Top of Data shown
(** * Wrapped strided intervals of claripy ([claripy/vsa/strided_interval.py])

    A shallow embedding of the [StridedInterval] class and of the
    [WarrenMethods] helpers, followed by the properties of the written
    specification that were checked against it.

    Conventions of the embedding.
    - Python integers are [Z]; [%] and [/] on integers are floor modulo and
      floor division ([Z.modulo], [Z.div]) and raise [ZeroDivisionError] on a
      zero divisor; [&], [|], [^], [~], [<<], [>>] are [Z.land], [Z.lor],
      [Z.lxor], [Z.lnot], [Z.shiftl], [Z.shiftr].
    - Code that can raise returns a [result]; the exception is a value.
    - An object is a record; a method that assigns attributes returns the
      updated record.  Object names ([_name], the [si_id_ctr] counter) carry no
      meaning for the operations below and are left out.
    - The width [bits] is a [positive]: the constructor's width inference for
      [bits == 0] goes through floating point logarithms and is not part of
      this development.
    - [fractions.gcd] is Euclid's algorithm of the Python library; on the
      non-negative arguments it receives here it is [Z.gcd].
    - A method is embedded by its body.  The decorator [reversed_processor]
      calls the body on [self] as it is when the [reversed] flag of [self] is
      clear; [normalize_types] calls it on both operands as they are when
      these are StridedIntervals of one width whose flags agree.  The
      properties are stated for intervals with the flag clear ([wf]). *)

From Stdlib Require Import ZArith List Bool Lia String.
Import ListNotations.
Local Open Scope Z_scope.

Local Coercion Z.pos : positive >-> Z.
Bottom of Data shown
— Work instructions —
This exercise calls for the line containing "Local Open Scope Z_scope." and each line after it in the records, copied exactly.

— Solution to this problem —
Local Open Scope Z_scope.

Local Coercion Z.pos : positive >-> Z.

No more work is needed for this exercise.